◆ **Dataset content**
--- START ---
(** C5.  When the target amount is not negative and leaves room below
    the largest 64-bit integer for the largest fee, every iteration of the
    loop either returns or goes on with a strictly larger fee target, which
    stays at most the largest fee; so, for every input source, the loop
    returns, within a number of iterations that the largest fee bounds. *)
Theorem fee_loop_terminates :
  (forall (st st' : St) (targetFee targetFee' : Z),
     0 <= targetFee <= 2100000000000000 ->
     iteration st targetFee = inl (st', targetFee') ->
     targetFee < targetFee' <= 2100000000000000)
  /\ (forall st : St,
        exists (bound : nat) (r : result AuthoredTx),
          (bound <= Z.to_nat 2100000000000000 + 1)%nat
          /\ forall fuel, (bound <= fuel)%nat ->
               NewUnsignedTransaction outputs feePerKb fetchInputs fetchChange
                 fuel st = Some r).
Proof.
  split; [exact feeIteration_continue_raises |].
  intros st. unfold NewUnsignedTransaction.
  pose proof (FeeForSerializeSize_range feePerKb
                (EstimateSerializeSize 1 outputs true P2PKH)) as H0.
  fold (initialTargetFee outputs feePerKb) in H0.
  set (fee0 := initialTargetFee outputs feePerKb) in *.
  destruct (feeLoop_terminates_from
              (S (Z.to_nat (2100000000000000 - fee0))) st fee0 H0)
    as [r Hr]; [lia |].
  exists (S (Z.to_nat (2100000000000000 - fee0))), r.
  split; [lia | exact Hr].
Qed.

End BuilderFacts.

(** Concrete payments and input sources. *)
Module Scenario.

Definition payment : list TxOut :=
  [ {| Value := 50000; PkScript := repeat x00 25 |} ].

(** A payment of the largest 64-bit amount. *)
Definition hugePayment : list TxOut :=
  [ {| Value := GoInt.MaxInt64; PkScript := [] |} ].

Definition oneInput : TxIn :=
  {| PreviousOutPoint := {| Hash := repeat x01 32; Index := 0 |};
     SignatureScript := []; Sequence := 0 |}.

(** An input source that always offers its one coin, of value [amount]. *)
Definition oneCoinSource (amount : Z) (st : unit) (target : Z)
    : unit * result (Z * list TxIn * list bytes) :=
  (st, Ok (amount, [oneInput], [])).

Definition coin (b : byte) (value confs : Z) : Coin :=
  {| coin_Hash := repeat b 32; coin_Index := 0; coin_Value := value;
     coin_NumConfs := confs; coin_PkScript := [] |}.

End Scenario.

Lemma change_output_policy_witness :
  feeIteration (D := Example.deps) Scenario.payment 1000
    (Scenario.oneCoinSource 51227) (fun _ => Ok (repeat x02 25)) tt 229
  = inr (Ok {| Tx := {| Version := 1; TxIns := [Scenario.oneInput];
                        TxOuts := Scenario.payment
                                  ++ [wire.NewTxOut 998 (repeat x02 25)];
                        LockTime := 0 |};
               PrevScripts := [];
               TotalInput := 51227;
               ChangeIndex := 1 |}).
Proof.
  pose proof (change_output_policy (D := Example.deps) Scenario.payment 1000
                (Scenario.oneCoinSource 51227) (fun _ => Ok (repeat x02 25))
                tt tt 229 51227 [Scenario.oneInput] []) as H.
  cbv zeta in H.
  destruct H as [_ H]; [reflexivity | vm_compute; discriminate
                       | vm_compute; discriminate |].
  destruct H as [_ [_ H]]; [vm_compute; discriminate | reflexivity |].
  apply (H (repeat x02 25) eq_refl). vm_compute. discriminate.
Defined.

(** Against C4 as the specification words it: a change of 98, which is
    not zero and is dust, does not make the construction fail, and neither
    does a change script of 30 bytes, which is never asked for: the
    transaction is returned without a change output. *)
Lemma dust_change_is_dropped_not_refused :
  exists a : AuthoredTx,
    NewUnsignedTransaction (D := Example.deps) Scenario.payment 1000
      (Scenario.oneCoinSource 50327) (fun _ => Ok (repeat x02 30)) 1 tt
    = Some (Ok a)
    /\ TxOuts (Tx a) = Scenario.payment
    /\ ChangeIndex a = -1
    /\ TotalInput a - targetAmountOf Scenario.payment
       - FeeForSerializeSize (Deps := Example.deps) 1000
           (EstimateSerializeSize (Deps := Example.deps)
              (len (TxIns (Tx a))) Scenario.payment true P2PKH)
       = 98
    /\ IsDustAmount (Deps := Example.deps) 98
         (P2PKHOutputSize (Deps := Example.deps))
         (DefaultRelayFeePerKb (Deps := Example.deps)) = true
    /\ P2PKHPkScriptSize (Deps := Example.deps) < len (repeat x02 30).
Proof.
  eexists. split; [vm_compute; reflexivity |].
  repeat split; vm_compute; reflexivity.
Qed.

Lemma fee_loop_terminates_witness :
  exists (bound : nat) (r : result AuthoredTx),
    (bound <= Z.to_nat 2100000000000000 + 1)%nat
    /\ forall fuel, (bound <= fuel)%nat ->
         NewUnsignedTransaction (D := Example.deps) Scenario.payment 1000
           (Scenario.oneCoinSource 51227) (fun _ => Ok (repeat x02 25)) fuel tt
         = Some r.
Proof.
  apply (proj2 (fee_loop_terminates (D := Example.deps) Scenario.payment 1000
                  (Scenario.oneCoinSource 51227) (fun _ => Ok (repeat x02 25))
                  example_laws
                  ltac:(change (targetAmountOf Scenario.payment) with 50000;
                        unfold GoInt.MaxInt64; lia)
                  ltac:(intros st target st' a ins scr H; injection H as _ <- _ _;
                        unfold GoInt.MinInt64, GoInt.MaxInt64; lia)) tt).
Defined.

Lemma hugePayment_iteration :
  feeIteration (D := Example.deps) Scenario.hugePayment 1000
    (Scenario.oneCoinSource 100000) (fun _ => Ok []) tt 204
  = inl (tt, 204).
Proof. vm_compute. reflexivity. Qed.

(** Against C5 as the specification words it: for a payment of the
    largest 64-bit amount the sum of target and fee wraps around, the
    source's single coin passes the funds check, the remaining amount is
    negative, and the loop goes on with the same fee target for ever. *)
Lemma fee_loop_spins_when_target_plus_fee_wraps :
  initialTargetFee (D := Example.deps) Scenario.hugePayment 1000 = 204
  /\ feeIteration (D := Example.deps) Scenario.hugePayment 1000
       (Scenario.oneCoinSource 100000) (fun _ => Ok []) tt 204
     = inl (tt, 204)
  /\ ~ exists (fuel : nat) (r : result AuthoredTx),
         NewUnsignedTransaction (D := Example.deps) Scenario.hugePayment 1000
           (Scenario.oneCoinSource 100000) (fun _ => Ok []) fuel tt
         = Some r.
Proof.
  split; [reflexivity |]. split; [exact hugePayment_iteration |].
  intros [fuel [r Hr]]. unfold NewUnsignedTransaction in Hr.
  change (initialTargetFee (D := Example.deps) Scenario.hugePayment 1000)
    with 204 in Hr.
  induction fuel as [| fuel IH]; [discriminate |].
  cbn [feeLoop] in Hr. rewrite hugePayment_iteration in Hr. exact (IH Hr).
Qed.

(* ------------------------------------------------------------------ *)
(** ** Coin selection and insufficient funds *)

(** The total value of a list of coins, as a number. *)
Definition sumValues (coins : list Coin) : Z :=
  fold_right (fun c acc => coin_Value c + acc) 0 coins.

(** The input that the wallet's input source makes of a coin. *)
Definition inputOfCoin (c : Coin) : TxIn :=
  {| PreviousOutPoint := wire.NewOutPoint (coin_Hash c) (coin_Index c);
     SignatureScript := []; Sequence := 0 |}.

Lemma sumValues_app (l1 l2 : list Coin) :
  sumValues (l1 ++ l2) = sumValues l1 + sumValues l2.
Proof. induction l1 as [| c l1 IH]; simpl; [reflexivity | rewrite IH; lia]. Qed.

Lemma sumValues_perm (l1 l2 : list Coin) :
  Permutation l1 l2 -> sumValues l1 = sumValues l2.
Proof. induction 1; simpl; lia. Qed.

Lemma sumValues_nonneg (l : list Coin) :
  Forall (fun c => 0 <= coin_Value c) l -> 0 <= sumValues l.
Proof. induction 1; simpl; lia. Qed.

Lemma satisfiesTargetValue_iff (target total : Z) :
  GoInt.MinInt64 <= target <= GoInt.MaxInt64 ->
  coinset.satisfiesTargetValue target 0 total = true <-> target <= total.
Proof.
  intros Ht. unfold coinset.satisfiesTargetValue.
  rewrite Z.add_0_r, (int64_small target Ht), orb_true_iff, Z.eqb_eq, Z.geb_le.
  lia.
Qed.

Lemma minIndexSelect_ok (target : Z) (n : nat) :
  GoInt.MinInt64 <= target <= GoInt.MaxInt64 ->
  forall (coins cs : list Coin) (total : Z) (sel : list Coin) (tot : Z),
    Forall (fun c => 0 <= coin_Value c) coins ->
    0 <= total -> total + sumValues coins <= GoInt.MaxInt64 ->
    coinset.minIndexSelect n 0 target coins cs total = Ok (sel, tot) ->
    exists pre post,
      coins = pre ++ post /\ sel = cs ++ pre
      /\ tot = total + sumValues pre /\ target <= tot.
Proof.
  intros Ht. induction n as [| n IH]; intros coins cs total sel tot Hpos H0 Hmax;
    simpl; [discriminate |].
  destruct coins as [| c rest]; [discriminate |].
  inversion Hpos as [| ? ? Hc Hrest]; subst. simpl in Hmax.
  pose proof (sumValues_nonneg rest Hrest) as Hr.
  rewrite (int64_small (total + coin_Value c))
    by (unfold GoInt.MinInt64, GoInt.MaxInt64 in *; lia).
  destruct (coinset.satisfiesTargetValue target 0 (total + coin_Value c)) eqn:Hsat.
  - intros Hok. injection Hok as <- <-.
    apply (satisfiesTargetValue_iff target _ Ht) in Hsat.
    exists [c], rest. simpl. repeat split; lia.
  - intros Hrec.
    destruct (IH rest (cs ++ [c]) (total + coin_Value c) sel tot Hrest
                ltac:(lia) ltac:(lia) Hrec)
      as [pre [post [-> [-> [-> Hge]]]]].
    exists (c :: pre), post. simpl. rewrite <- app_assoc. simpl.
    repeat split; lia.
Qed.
--- END ---
◆ **Assigned task**
If a line in the material holds the string "wire", count it, then state the number of such lines and nothing else.

◆ **Written response**
2